(What to produce)
After finding the line with "if prompted, [answer]" in the data below, set down exactly each line through the one with "LoadingScreen => None", inclusive, and stop there.

[Stored data]
"""

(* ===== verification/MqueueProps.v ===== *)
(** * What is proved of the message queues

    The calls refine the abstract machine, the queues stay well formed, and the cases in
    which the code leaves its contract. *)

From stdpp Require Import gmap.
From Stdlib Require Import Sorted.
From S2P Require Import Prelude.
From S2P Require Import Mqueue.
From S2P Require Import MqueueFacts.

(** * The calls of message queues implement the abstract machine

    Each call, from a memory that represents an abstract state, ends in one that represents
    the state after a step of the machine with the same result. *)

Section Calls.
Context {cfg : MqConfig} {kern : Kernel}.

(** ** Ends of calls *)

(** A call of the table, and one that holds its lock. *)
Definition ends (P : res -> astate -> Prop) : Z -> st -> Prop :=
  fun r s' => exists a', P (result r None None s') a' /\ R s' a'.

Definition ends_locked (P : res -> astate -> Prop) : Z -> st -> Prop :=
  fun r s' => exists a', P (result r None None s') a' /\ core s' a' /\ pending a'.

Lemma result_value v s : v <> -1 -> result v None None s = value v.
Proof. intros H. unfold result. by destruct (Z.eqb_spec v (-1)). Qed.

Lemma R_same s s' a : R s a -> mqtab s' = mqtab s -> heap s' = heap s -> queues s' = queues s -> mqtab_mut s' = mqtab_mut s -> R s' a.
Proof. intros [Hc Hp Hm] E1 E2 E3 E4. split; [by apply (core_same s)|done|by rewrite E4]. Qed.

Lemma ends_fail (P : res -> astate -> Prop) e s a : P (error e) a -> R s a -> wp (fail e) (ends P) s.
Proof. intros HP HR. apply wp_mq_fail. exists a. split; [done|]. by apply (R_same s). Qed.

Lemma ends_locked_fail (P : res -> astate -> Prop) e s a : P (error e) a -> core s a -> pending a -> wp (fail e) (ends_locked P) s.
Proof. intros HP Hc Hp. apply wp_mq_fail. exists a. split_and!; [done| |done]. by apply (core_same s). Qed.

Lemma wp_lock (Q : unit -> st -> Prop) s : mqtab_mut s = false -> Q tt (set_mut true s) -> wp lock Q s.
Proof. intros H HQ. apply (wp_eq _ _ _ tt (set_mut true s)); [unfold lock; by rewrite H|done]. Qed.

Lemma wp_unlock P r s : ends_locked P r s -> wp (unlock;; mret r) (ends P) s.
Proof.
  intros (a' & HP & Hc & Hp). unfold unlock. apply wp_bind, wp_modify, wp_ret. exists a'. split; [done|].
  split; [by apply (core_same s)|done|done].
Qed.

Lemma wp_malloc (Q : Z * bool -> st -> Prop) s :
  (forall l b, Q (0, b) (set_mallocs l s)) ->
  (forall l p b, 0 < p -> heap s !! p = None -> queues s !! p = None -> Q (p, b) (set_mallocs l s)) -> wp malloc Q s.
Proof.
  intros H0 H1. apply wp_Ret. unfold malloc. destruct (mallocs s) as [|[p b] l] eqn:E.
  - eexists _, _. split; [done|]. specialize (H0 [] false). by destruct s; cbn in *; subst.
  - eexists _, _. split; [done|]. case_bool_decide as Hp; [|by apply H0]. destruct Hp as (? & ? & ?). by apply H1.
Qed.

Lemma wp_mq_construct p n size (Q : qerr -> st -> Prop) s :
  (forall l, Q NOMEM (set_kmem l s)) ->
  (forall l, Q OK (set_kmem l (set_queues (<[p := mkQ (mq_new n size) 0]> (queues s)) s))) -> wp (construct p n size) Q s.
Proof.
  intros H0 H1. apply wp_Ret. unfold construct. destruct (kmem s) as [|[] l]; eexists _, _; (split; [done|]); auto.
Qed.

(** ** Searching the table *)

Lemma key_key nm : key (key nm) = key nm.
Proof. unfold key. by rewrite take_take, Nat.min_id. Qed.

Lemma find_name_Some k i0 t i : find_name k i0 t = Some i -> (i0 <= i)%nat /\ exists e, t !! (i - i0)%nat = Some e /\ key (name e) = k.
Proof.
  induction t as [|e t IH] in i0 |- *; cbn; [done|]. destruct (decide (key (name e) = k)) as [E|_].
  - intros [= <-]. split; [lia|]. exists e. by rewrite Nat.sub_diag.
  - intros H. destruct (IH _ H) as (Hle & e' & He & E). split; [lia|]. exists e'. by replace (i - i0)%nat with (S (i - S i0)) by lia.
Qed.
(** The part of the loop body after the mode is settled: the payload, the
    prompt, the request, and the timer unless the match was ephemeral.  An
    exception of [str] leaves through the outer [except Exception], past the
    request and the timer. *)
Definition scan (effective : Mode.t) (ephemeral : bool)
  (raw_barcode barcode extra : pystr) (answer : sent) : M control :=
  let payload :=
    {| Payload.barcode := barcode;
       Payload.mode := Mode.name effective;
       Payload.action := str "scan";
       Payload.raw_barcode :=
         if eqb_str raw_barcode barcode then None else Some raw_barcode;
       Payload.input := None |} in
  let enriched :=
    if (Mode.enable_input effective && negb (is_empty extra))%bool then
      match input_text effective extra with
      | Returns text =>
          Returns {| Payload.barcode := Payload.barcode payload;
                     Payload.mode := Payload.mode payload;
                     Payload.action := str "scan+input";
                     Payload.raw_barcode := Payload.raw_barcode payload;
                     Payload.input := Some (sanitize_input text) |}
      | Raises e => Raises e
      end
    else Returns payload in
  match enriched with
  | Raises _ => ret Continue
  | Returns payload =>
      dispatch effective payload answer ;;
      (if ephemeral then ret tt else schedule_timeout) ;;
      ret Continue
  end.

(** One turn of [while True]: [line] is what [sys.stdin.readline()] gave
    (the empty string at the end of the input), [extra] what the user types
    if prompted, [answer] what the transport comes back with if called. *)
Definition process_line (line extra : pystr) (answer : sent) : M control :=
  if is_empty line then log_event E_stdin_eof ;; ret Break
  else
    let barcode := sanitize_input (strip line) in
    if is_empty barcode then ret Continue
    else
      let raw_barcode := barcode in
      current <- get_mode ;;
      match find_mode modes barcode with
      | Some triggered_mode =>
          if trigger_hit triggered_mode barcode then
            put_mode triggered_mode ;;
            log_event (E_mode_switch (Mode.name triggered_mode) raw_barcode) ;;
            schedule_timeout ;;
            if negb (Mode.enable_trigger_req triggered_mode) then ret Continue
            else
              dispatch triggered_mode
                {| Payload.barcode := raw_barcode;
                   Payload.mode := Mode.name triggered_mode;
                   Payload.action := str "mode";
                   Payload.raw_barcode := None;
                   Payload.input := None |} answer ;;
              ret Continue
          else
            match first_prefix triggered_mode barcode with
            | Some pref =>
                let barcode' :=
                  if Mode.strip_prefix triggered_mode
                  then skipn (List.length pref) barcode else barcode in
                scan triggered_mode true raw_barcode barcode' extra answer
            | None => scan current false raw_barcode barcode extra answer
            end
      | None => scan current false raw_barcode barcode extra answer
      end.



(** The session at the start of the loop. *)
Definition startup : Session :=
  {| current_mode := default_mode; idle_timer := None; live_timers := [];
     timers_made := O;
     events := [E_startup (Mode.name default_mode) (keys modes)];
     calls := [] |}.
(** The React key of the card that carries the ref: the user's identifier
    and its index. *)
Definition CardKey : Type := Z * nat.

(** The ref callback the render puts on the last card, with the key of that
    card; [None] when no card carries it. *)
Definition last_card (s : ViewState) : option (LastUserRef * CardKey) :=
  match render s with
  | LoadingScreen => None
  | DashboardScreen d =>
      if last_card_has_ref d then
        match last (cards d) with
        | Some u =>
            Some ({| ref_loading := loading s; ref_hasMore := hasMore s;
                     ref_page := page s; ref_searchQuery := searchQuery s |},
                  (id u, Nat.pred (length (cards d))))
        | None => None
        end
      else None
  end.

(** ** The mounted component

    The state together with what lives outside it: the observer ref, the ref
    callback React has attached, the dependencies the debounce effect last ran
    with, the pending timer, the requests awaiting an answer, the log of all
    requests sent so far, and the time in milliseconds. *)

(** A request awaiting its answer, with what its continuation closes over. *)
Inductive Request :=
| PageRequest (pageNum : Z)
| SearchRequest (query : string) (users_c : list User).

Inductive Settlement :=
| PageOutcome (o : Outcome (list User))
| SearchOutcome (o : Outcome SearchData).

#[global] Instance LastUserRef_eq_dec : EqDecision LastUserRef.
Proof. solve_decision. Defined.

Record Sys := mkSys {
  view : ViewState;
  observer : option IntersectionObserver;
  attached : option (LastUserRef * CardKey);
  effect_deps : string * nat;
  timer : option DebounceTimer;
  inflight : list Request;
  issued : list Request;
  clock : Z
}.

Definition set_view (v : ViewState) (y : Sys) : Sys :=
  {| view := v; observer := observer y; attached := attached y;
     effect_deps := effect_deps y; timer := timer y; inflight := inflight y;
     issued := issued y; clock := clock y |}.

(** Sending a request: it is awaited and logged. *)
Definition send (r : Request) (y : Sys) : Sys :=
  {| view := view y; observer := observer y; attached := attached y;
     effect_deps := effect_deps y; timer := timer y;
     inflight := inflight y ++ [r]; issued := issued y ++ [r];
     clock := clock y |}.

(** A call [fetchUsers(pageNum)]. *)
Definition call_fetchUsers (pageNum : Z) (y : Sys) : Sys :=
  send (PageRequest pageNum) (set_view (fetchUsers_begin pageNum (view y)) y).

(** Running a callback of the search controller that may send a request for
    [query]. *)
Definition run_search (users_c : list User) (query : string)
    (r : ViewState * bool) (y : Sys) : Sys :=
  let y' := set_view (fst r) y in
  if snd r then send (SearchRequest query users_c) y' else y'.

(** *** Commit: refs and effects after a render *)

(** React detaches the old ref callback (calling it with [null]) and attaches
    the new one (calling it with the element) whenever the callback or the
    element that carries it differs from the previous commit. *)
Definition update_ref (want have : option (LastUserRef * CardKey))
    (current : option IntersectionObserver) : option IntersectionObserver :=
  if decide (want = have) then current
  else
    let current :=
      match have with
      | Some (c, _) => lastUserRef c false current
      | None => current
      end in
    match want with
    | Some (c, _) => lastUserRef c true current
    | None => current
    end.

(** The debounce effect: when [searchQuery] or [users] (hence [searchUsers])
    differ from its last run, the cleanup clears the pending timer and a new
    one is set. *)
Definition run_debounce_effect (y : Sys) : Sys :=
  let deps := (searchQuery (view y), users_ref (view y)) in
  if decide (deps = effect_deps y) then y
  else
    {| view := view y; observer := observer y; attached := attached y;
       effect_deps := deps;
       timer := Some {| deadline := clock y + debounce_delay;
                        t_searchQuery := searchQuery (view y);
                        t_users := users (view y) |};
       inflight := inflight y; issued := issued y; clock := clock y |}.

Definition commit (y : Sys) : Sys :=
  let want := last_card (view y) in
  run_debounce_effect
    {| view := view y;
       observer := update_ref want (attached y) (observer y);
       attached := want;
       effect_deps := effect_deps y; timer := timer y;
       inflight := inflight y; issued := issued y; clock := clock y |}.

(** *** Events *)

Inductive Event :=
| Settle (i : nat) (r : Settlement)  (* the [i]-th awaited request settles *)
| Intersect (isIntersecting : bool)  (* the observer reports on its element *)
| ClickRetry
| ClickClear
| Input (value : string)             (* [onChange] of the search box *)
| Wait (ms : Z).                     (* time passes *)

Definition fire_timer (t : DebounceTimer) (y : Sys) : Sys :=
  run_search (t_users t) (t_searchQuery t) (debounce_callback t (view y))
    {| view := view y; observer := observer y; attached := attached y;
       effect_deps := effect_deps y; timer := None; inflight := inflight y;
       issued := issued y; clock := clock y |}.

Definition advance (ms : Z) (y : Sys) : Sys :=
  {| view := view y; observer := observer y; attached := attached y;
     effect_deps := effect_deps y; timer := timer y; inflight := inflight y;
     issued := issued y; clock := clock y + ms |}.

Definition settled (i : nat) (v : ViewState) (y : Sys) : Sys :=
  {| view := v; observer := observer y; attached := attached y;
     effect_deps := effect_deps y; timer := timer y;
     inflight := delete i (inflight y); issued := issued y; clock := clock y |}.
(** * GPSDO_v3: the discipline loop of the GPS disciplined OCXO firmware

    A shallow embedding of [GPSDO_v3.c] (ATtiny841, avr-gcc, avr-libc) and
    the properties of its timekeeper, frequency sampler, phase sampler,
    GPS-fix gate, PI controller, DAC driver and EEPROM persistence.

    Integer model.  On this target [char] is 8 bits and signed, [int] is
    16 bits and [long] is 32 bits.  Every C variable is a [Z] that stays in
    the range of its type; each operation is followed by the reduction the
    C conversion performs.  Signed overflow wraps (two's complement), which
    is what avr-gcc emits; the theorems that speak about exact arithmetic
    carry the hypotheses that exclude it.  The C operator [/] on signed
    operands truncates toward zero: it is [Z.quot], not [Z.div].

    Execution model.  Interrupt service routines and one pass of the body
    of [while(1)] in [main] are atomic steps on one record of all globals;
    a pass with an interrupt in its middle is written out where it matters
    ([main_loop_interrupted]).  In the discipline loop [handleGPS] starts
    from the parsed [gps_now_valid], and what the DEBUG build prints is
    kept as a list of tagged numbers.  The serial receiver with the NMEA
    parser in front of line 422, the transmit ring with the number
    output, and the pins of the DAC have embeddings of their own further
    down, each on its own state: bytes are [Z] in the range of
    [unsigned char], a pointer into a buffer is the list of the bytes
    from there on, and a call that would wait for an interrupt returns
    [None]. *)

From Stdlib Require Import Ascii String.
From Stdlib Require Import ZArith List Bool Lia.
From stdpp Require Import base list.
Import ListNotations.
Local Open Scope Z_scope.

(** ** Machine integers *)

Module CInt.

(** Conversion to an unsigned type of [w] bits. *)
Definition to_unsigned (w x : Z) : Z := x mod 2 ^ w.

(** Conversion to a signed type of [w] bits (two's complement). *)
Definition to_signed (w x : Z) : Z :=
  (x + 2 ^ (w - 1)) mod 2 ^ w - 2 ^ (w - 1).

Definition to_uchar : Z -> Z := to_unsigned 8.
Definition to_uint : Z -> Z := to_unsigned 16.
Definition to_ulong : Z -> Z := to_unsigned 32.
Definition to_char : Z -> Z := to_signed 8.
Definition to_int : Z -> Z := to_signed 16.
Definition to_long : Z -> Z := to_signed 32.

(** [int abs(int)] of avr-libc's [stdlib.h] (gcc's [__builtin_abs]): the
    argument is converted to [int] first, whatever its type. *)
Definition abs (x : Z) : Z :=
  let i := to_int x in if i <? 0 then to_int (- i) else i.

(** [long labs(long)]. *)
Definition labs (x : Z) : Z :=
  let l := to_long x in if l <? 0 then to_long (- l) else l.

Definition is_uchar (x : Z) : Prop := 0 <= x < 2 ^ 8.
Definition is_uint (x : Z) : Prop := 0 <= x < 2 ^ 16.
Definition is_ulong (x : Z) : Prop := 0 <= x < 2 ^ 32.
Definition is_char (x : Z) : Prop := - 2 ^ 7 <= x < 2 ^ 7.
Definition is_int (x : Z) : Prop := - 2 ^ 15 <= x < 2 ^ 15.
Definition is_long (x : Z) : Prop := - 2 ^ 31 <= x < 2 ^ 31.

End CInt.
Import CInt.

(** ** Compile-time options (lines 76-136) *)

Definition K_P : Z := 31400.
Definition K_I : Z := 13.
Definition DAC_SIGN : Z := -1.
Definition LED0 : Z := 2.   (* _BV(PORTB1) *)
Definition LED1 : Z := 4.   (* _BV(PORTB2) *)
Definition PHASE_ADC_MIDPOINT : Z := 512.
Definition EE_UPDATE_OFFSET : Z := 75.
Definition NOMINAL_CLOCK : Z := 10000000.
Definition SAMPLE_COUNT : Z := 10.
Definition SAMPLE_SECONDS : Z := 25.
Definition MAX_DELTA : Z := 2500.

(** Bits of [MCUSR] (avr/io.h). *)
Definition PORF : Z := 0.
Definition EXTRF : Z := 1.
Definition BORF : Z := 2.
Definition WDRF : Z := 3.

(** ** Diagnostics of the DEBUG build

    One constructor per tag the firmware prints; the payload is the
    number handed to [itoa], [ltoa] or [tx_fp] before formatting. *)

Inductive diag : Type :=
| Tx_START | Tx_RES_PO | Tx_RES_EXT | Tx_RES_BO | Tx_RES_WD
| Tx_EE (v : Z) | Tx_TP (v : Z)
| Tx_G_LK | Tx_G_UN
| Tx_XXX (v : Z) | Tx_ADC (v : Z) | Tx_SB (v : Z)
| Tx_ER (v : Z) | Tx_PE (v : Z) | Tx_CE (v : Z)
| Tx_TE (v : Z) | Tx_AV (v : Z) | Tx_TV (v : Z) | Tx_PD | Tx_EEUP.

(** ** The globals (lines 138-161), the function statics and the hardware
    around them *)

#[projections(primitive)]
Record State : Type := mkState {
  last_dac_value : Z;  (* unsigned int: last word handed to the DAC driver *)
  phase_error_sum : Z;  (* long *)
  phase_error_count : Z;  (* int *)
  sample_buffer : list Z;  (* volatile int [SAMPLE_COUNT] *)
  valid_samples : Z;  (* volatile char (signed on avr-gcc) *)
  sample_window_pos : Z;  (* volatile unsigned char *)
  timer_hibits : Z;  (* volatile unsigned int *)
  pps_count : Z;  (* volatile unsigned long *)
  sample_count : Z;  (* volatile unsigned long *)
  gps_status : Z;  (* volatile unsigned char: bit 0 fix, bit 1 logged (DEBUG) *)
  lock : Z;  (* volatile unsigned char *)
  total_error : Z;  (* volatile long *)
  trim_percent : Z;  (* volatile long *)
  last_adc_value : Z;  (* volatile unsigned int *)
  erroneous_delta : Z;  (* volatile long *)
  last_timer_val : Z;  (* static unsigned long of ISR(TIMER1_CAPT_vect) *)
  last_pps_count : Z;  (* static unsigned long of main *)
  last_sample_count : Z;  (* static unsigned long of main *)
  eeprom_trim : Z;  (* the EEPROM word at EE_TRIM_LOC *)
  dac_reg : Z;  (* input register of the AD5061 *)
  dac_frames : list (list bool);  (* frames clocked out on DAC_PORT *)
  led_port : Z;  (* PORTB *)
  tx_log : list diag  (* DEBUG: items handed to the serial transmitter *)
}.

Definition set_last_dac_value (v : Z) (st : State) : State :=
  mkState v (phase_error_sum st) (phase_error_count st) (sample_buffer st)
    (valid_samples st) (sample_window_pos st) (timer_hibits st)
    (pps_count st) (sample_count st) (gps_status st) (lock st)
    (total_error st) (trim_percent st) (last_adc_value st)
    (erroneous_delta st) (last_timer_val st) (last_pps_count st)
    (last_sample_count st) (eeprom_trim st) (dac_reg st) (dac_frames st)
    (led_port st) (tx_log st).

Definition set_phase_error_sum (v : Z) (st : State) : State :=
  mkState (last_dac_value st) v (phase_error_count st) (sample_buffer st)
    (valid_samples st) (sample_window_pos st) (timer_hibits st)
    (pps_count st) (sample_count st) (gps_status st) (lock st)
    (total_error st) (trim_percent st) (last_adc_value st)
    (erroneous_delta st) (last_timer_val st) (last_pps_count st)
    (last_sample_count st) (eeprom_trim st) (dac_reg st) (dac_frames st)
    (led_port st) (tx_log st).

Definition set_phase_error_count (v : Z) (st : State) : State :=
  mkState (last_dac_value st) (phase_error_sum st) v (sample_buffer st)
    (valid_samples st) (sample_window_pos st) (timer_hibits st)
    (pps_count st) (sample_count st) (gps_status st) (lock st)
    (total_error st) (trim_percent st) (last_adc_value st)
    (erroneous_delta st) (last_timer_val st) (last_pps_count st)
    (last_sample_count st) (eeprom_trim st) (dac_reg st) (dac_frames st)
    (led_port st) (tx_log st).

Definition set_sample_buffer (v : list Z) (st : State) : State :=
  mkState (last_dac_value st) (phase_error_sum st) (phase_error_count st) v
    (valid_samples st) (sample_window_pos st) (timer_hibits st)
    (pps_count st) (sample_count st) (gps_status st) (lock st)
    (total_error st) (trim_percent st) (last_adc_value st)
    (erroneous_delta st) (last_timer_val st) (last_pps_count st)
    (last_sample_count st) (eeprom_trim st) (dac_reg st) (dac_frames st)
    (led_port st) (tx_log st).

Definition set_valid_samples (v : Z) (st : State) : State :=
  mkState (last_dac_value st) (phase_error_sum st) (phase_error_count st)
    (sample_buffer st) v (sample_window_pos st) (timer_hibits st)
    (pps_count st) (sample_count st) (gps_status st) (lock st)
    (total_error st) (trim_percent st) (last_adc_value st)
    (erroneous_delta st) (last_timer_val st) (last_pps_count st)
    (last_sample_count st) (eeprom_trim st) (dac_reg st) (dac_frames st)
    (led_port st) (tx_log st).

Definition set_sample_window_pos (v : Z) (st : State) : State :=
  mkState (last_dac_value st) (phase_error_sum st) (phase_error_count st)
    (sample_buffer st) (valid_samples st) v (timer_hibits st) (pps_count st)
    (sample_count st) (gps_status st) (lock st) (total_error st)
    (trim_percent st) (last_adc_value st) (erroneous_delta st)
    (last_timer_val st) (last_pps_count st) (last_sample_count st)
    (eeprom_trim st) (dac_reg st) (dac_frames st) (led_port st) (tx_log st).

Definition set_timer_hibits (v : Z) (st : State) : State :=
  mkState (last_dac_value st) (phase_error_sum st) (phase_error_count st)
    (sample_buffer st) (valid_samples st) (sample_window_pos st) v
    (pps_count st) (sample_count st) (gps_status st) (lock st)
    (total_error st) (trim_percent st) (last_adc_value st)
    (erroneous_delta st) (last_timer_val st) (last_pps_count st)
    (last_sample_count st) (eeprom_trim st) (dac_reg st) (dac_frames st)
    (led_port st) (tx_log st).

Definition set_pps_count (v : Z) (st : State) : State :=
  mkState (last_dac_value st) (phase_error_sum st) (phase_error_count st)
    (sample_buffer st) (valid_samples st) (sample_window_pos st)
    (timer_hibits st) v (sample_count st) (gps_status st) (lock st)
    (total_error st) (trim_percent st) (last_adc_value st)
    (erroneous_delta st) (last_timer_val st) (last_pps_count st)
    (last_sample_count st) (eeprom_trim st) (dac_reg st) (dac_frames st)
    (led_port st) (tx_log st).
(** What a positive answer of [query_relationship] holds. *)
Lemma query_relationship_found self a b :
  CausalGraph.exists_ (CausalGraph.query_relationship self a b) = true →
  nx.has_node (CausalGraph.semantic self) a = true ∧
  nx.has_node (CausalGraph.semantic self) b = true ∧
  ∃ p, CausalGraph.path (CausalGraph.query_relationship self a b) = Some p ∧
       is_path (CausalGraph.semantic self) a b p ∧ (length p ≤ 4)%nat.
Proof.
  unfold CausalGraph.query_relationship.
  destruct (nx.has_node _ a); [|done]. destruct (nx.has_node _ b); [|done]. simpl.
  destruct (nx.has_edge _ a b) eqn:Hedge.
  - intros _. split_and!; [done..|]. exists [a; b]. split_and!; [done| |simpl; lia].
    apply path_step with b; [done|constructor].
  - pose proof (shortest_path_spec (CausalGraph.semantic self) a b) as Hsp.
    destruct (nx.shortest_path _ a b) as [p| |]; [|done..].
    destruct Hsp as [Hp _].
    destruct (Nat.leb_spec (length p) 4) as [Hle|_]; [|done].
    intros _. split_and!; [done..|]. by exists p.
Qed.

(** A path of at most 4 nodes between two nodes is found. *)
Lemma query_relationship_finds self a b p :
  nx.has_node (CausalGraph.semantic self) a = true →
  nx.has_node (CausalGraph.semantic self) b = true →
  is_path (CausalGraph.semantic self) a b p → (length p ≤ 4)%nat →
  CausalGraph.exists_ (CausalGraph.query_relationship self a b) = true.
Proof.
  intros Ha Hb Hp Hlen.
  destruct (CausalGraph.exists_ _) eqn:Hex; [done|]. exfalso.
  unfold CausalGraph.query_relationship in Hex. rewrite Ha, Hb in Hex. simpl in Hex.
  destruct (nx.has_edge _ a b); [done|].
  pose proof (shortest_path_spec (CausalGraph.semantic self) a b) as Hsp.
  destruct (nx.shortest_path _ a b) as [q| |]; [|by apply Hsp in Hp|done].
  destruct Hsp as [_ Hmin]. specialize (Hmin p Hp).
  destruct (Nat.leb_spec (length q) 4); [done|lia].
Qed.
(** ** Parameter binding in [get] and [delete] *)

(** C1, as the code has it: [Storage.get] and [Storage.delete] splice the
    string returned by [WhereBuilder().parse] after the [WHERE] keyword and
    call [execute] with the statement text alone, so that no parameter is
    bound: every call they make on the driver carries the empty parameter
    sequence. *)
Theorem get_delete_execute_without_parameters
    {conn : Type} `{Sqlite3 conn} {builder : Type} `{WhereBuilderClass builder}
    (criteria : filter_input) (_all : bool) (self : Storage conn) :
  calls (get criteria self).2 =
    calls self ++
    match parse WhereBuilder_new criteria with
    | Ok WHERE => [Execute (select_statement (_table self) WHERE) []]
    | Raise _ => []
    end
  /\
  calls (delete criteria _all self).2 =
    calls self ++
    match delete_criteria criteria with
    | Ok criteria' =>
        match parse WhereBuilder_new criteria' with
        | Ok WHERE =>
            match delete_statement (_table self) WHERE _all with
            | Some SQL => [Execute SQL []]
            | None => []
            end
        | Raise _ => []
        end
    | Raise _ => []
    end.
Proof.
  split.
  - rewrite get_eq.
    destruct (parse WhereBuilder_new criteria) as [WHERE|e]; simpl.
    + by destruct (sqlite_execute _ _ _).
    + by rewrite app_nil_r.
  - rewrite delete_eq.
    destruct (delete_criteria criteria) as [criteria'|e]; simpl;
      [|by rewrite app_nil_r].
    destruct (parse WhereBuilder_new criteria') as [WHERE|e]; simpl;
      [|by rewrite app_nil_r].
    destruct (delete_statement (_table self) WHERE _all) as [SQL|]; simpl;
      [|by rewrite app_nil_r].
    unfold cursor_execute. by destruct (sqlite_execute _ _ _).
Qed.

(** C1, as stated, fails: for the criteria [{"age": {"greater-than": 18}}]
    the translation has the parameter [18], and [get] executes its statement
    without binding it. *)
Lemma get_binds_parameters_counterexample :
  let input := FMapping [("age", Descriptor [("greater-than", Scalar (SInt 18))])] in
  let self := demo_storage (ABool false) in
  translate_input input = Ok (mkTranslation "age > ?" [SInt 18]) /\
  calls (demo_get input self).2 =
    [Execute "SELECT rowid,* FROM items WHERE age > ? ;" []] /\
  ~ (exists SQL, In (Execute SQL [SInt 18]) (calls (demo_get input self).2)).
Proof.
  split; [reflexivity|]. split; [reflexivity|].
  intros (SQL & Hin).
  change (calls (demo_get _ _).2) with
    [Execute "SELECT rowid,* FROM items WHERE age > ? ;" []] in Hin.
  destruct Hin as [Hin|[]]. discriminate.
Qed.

"""

(Response)
    if prompted, [answer] what the transport comes back with if called. *)
Definition process_line (line extra : pystr) (answer : sent) : M control :=
  if is_empty line then log_event E_stdin_eof ;; ret Break
  else
    let barcode := sanitize_input (strip line) in
    if is_empty barcode then ret Continue
    else
      let raw_barcode := barcode in
      current <- get_mode ;;
      match find_mode modes barcode with
      | Some triggered_mode =>
          if trigger_hit triggered_mode barcode then
            put_mode triggered_mode ;;
            log_event (E_mode_switch (Mode.name triggered_mode) raw_barcode) ;;
            schedule_timeout ;;
            if negb (Mode.enable_trigger_req triggered_mode) then ret Continue
            else
              dispatch triggered_mode
                {| Payload.barcode := raw_barcode;
                   Payload.mode := Mode.name triggered_mode;
                   Payload.action := str "mode";
                   Payload.raw_barcode := None;
                   Payload.input := None |} answer ;;
              ret Continue
          else
            match first_prefix triggered_mode barcode with
            | Some pref =>
                let barcode' :=
                  if Mode.strip_prefix triggered_mode
                  then skipn (List.length pref) barcode else barcode in
                scan triggered_mode true raw_barcode barcode' extra answer
            | None => scan current false raw_barcode barcode extra answer
            end
      | None => scan current false raw_barcode barcode extra answer
      end.



(** The session at the start of the loop. *)
Definition startup : Session :=
  {| current_mode := default_mode; idle_timer := None; live_timers := [];
     timers_made := O;
     events := [E_startup (Mode.name default_mode) (keys modes)];
     calls := [] |}.
(** The React key of the card that carries the ref: the user's identifier
    and its index. *)
Definition CardKey : Type := Z * nat.

(** The ref callback the render puts on the last card, with the key of that
    card; [None] when no card carries it. *)
Definition last_card (s : ViewState) : option (LastUserRef * CardKey) :=
  match render s with
  | LoadingScreen => None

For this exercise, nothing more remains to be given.